● PROBLEM TO WORK ON
Within the records below is a range that opens at the line with "with [0], since" and closes at the line with "match a with NaN => NaN". Return that range word for word, both ends included, and only that range.

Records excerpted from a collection
--------------------------------------------------
(* ===== verification/JsNumber.v ===== *)
(** * ECMAScript numbers

    The [number] type of the source: IEEE-754 binary64 values with
    round-to-nearest-even arithmetic, written over exact rationals.  [Fin q]
    is the finite value [q], kept in lowest terms (so an integral value has
    denominator 1 and Leibniz equality is value equality); [-0] is identified
    with [0], since no modelled code observes its sign.  The file also holds
    the dynamic [jsval] type and the conversions [Number(bigint)],
    [BigInt(number)], [Math.*] and [toFixed].

    The lemmas show that integer arithmetic is exact up to 2^53 and that a
    bigint survives [Number] plus [Number.isSafeInteger] exactly when its
    magnitude is below 2^53: the facts behind every money computation. *)

From S2P Require Import Prelude.
From Stdlib Require Import QArith Qreduction.

Open Scope Z_scope.

Inductive number := NaN | Infinity (neg : bool) | Fin (q : Q).

#[export] Instance Q_eq_dec : EqDecision Q.
Proof. solve_decision. Defined.
#[export] Instance number_eq_dec : EqDecision number.
Proof. solve_decision. Defined.

(** An integral value. *)
Definition int (z : Z) : number := Fin (z # 1).

(** ** Rounding a rational to binary64 *)

(** floor(log2 (n/d)) for positive [n] and [d]. *)
Definition flog2 (n d : Z) : Z :=
  let l := Z.log2 n - Z.log2 d in
  if (if 0 <=? l then d * 2 ^ l <=? n else d <=? n * 2 ^ (- l)) then l else l - 1.

Definition round_half_even (n d : Z) : Z :=
  let q := n / d in
  let r := n mod d in
  if 2 * r <? d then q
  else if d <? 2 * r then q + 1
  else if Z.even q then q else q + 1.

(** The binary exponent of the unit in the last place (52 fraction bits,
    subnormals stop at 2^-1074). *)
Definition ulp_exp (n d : Z) : Z := Z.max (flog2 n d - 52) (-1074).

Definition rnd_mag (n d : Z) : Q :=
  let e := ulp_exp n d in
  if 0 <=? e then (round_half_even n (d * 2 ^ e) * 2 ^ e) # 1
  else Qred (round_half_even (n * 2 ^ (- e)) d # Z.to_pos (2 ^ (- e))).

Definition two_1024 : Q := (2 ^ 1024) # 1.

Definition rnd (q : Q) : number :=
  match Qnum q with
  | 0 => int 0
  | Zpos n =>
      let m := rnd_mag (Zpos n) (Zpos (Qden q)) in
      if Qle_bool two_1024 m then Infinity false else Fin m
  | Zneg n =>
      let m := rnd_mag (Zpos n) (Zpos (Qden q)) in
      if Qle_bool two_1024 m then Infinity true else Fin (- m)
  end.

(** ** Operators *)

Definition nopp (a : number) : number :=
  match a with NaN => NaN | Infinity s => Infinity (negb s) | Fin q => Fin (- q) end.

Definition nadd (a b : number) : number :=
  match a, b with
  | NaN, _ | _, NaN => NaN
  | Infinity s, Infinity t => if Bool.eqb s t then Infinity s else NaN
  | Infinity s, _ | _, Infinity s => Infinity s
  | Fin p, Fin q => rnd (p + q)
  end.

Definition nsub (a b : number) : number := nadd a (nopp b).

Definition nneg (a : number) : bool :=
  match a with NaN => false | Infinity s => s | Fin q => Qnum q <? 0 end.

Definition nmul (a b : number) : number :=
  match a, b with
  | NaN, _ | _, NaN => NaN
  | Infinity s, Infinity t => Infinity (xorb s t)
  | Infinity s, Fin q | Fin q, Infinity s =>
      if Qnum q =? 0 then NaN else Infinity (xorb s (nneg (Fin q)))
  | Fin p, Fin q => rnd (p * q)
  end.

(** Division; a zero divisor is read as [+0]. *)
Definition ndiv (a b : number) : number :=
  match a, b with
  | NaN, _ | _, NaN => NaN
  | Infinity _, Infinity _ => NaN
  | Infinity s, Fin q => Infinity (xorb s (nneg (Fin q)))
  | Fin _, Infinity _ => int 0
  | Fin p, Fin q =>
      if Qnum q =? 0 then (if Qnum p =? 0 then NaN else Infinity (nneg (Fin p)))
      else rnd (p / q)
  end.

(** [a < b] and [a <= b]: false whenever an operand is [NaN]. *)
Definition nlt (a b : number) : bool :=
  match a, b with
  | NaN, _ | _, NaN => false
  | Infinity s, Infinity t => s && negb t
  | Infinity s, Fin _ => s
  | Fin _, Infinity s => negb s
  | Fin p, Fin q => Qnum p * Zpos (Qden q) <? Qnum q * Zpos (Qden p)
  end%bool.

Definition nle (a b : number) : bool :=
  match a, b with
  | NaN, _ | _, NaN => false
  | Infinity s, Infinity t => s || negb t
  | Infinity s, Fin _ => s
  | Fin _, Infinity s => negb s
  | Fin p, Fin q => Qnum p * Zpos (Qden q) <=? Qnum q * Zpos (Qden p)
  end%bool.

(** [a === b]. *)
Definition neq (a b : number) : bool :=
  match a, b with
  | Infinity s, Infinity t => Bool.eqb s t
  | Fin p, Fin q => Qnum p * Zpos (Qden q) =? Qnum q * Zpos (Qden p)
  | _, _ => false
  end.

Definition isFinite (a : number) : bool :=
  match a with Fin _ => true | _ => false end.

Definition isInteger (a : number) : bool :=
  match a with Fin q => (Qden q =? 1)%positive | _ => false end.

Definition MAX_SAFE_INTEGER : Z := 2 ^ 53 - 1.

Definition isSafeInteger (a : number) : bool :=
  match a with
  | Fin q => (Qden q =? 1)%positive && (Z.abs (Qnum q) <=? MAX_SAFE_INTEGER)
  | _ => false
  end.

(** [Number(b)] of a bigint, and [BigInt(n)]: a RangeError unless integral. *)
Definition number_of_bigint (z : Z) : number := rnd (z # 1).

Definition bigint_of_number {C} (a : number) : result C Z :=
  match a with
  | Fin q => if (Qden q =? 1)%positive then Ok (Qnum q) else Throw (JsError RangeError)
  | _ => Throw (JsError RangeError)
  end.

(** Bigint division: truncates, a zero divisor is a RangeError. *)
Definition bdiv {C} (a b : Z) : result C Z :=
  if b =? 0 then Throw (JsError RangeError) else Ok (Z.quot a b).

Definition Qfloor_half (q : Q) : Z :=
  (2 * Qnum q + Zpos (Qden q)) / (2 * Zpos (Qden q)).

(** [Math.round]: the nearest integer, ties towards +infinity. *)
Definition mathRound (a : number) : number :=
  match a with Fin q => int (Qfloor_half q) | _ => a end.
(** A whole number other than [z] never rounds to the safe integer [z]. *)
Lemma rnd_neq_safe w z : 0 < z <= MAX_SAFE_INTEGER -> 0 <= w ->
  neq (rnd (w # 1)) (int z) = (w =? z).
Proof.
  unfold MAX_SAFE_INTEGER. intros Hz Hw. destruct (Z.le_gt_cases w (2 ^ 53)) as [Hle|Hgt].
  - rewrite rnd_int by lia. apply neq_int.
  - replace (w =? z) with false by lia. unfold rnd. cbn [Qnum Qden].
    destruct w as [|w|w]; [lia| |lia].
    destruct (rnd_mag_big (Zpos w)) as (m & -> & Hm); [lia|].
    destruct (Qle_bool _ _); [done|]. change (Fin (m # 1)) with (int m). rewrite neq_int. lia.
Qed.

Lemma shortest_int fuel k z : 0 < z <= MAX_SAFE_INTEGER ->
  let n := slen (nat_string z) in
  0 < k <= n -> n - k < Z.of_nat fuel ->
  exists s j, shortest fuel k n (z # 1) = (s, j, n) /\ 0 < j <= n /\ s * 10 ^ (n - j) = z /\ 0 < s.
Proof.
  intros Hz n. revert k; induction fuel as [|f IH]; intros k Hk Hf; [lia|].
  pose proof (nat_string_bounds z ltac:(lia)) as Hb. fold n in Hb.
  cbn [shortest]. set (j := n - k). set (x := ((z # 1) * pow10 (k - n))%Q).
  set (s0 := Qnum x / Zpos (Qden x)).
  assert (Hp : 0 < 10 ^ j) by (apply Z.pow_pos_nonneg; lia).
  assert (Hs0 : s0 = z / 10 ^ j).
  { unfold s0, x, pow10. destruct (Z.leb_spec 0 (k - n)).
    - replace j with 0 by lia. replace (k - n) with 0 by lia. cbn. by rewrite Z.mul_1_r.
    - cbn [Qmult Qnum Qden]. rewrite Z.mul_1_r, Pos.mul_1_l. replace (- (k - n)) with j by lia.
      by rewrite Z2Pos.id. }
  assert (Hs0n : 0 <= s0) by (rewrite Hs0; apply Z.div_pos; lia).
  rewrite !decimal_nonneg_exp by lia. change (Fin (z # 1)) with (int z). rewrite !rnd_neq_safe by nia.
  pose proof (Z.div_mod z (10 ^ j) ltac:(lia)) as Hdm. rewrite <- Hs0 in Hdm.
  pose proof (Z.mod_pos_bound z (10 ^ j) Hp) as Hmod.
  assert (Hnot : ((s0 + 1) * 10 ^ j =? z) = false) by nia. rewrite Hnot, andb_false_r.
  destruct (Z.eqb_spec (s0 * 10 ^ j) z) as [He|He].
  - assert (s0 < 10 ^ k).
    { assert (10 ^ n = 10 ^ k * 10 ^ j) by (rewrite <- Z.pow_add_r by lia; f_equal; lia). nia. }
    replace (s0 =? 10 ^ k) with false by lia.
    exists s0, k. repeat split; (done || lia || nia).
  - assert (k <> n).
    { intros ->. apply He. replace j with 0 in * by lia. change (10 ^ 0) with 1 in *.
      rewrite Z.mod_1_r in Hdm. lia. }
    apply IH; lia.
Qed.

Lemma srepeat_digits j : sall is_digit (srepeat j "0") = true.
Proof. by induction j. Qed.

Lemma dval_zeros a j : dval a (srepeat j "0") = a * 10 ^ Z.of_nat j.
Proof.
  revert a; induction j as [|j IH]; intros a; cbn [srepeat dval]; [cbn; lia|].
  rewrite IH, Nat2Z.inj_succ, Z.pow_succ_r by lia. change (code "0" - 48) with 0. lia.
Qed.

Lemma canonical_app s t : s <> "0" -> canonical_int s = true -> canonical_int (s +:+ t) = true.
Proof.
  destruct s as [|c s]; [done|]. rewrite sapp_cons. cbn [canonical_int]. intros H0.
  destruct (Z.eqb_spec (code c) 48) as [He|]; [|done]. intros ->%String.eqb_eq.
  destruct H0. f_equal. by apply code_inj.
Qed.
(** One aggregate operation is the step of the abstract stock that it asks for. *)
Lemma apply_op_refines b op b' : balance_ok b -> apply_op b op = Ok b' ->
  (exists a, action_of op = Ok a /\ stock_step a (abstract_stock b) (abstract_stock b')) /\ version b' = version b + 1 /\
  0 <= avgUnitCostVnd b' <= MAX_SAFE_INTEGER.
Proof.
  intros [Hr Ha]. unfold abstract_stock. destruct op; cbn [apply_op action_of].
  - intros (q' & E & Hq & ->)%reserve_Ok. unfold availableMilli in Hq. rewrite E. cbn.
    split; [eexists; split; [done | apply step_reserve; lia] | lia].
  - intros (q' & E & Hq & ->)%release_Ok. rewrite E. cbn. split; [eexists; split; [done | apply step_release; lia] | lia].
  - intros ([b1 r] & H & ->)%fmap_Ok.
    apply commit_Ok in H as (q' & E & ? & ? & ? & -> & ?); [|lia..]. rewrite E.
    cbn. split; [eexists; split; [done | apply step_commit; lia] | lia].
  - intros ([b1 r] & H & ->)%fmap_Ok.
    apply receive_Ok in H as (q' & k & E & Ek & ? & ? & En & ? & ->); [|lia..]. rewrite E, bind_of_Ok, Ek.
    cbn. split; [eexists; split; [done | rewrite En; apply step_receive; lia] | lia].
  - intros ([b1 r] & H & ->)%fmap_Ok.
    apply deduct_Ok in H as (q' & E & Hq & -> & ?); [|lia..]. unfold availableMilli in Hq. rewrite E.
    cbn. split; [eexists; split; [done | apply step_deduct; lia] | lia].
Qed.

Lemma stock_step_safe a s s' : stock_step a s s' -> 0 <= s.1.2 <= s.1.1 -> 0 <= s'.1.2 <= s'.1.1.
Proof. destruct 1; cbn; lia. Qed.
End Balance.

(** A sequence of requests on one balance; a request that throws leaves it as it
    was (every method validates before it assigns). *)
Definition try_op (b : StockBalanceAggregate) (op : stock_op) : StockBalanceAggregate :=
  match apply_op b op with Ok b' => b' | Throw _ => b end.

Definition run_ops (b : StockBalanceAggregate) (ops : list stock_op) : StockBalanceAggregate :=
  foldl try_op b ops.

(** The change of the physical stock an operation makes on [b]. *)
Definition on_hand_delta (b : StockBalanceAggregate) (op : stock_op) : Z :=
  match apply_op b op, op with
  | Ok _, OpReceive q _ => match parseQtyToMilli q false false with Ok m => m | Throw _ => 0 end
  | Ok _, (OpCommit q | OpDeduct q) =>
      match parseQtyToMilli q false false with Ok m => - m | Throw _ => 0 end
  | _, _ => 0
  end.

Fixpoint total_delta (b : StockBalanceAggregate) (ops : list stock_op) : Z :=
  match ops with [] => 0 | op :: ops => on_hand_delta b op + total_delta (try_op b op) ops end.

Lemma try_op_ok b op : balance_ok b -> balance_ok (try_op b op) /\
  version b <= version (try_op b op) /\ onHandMilli (try_op b op) = onHandMilli b + on_hand_delta b op.
Proof.
  intros Hok. unfold try_op, on_hand_delta. destruct (apply_op b op) as [b'|] eqn:E; [|split; [done|lia]].
  pose proof Hok as [Hr Ha].
  destruct (apply_op_refines _ _ _ Hok E) as ((a & _ & Hs) & Hv & Havg).
  pose proof (stock_step_safe _ _ _ Hs ltac:(cbn; lia)) as Hsafe. cbn in Hsafe.
  split; [by split|]. split; [lia|].
  destruct op; cbn [apply_op] in E.
  - apply reserve_Ok in E as (? & ? & ? & ->). cbn. lia.
  - apply release_Ok in E as (? & ? & ? & ->). cbn. lia.
  - apply fmap_Ok in E as ([b1 r] & E & ->).
    apply commit_Ok in E as (x & Hx & ? & ? & ? & -> & ?); [|lia..]. rewrite Hx. cbn. lia.
  - apply fmap_Ok in E as ([b1 r] & E & ->).
    apply receive_Ok in E as (x & k & Hx & ? & ? & ? & ? & ? & ->); [|lia..]. rewrite Hx. cbn. lia.
  - apply fmap_Ok in E as ([b1 r] & E & ->).
    apply deduct_Ok in E as (x & Hx & ? & -> & ?); [|lia..]. rewrite Hx. cbn. lia.
Qed.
--------------------------------------------------
● EXERCISE SOLUTION
    with [0], since no modelled code observes its sign.  The file also holds
    the dynamic [jsval] type and the conversions [Number(bigint)],
    [BigInt(number)], [Math.*] and [toFixed].

    The lemmas show that integer arithmetic is exact up to 2^53 and that a
    bigint survives [Number] plus [Number.isSafeInteger] exactly when its
    magnitude is below 2^53: the facts behind every money computation. *)

From S2P Require Import Prelude.
From Stdlib Require Import QArith Qreduction.

Open Scope Z_scope.

Inductive number := NaN | Infinity (neg : bool) | Fin (q : Q).

#[export] Instance Q_eq_dec : EqDecision Q.
Proof. solve_decision. Defined.
#[export] Instance number_eq_dec : EqDecision number.
Proof. solve_decision. Defined.

(** An integral value. *)
Definition int (z : Z) : number := Fin (z # 1).

(** ** Rounding a rational to binary64 *)

(** floor(log2 (n/d)) for positive [n] and [d]. *)
Definition flog2 (n d : Z) : Z :=
  let l := Z.log2 n - Z.log2 d in
  if (if 0 <=? l then d * 2 ^ l <=? n else d <=? n * 2 ^ (- l)) then l else l - 1.

Definition round_half_even (n d : Z) : Z :=
  let q := n / d in
  let r := n mod d in
  if 2 * r <? d then q
  else if d <? 2 * r then q + 1
  else if Z.even q then q else q + 1.

(** The binary exponent of the unit in the last place (52 fraction bits,
    subnormals stop at 2^-1074). *)
Definition ulp_exp (n d : Z) : Z := Z.max (flog2 n d - 52) (-1074).

Definition rnd_mag (n d : Z) : Q :=
  let e := ulp_exp n d in
  if 0 <=? e then (round_half_even n (d * 2 ^ e) * 2 ^ e) # 1
  else Qred (round_half_even (n * 2 ^ (- e)) d # Z.to_pos (2 ^ (- e))).

Definition two_1024 : Q := (2 ^ 1024) # 1.

Definition rnd (q : Q) : number :=
  match Qnum q with
  | 0 => int 0
  | Zpos n =>
      let m := rnd_mag (Zpos n) (Zpos (Qden q)) in
      if Qle_bool two_1024 m then Infinity false else Fin m
  | Zneg n =>
      let m := rnd_mag (Zpos n) (Zpos (Qden q)) in
      if Qle_bool two_1024 m then Infinity true else Fin (- m)
  end.

(** ** Operators *)

Definition nopp (a : number) : number :=
  match a with NaN => NaN | Infinity s => Infinity (negb s) | Fin q => Fin (- q) end.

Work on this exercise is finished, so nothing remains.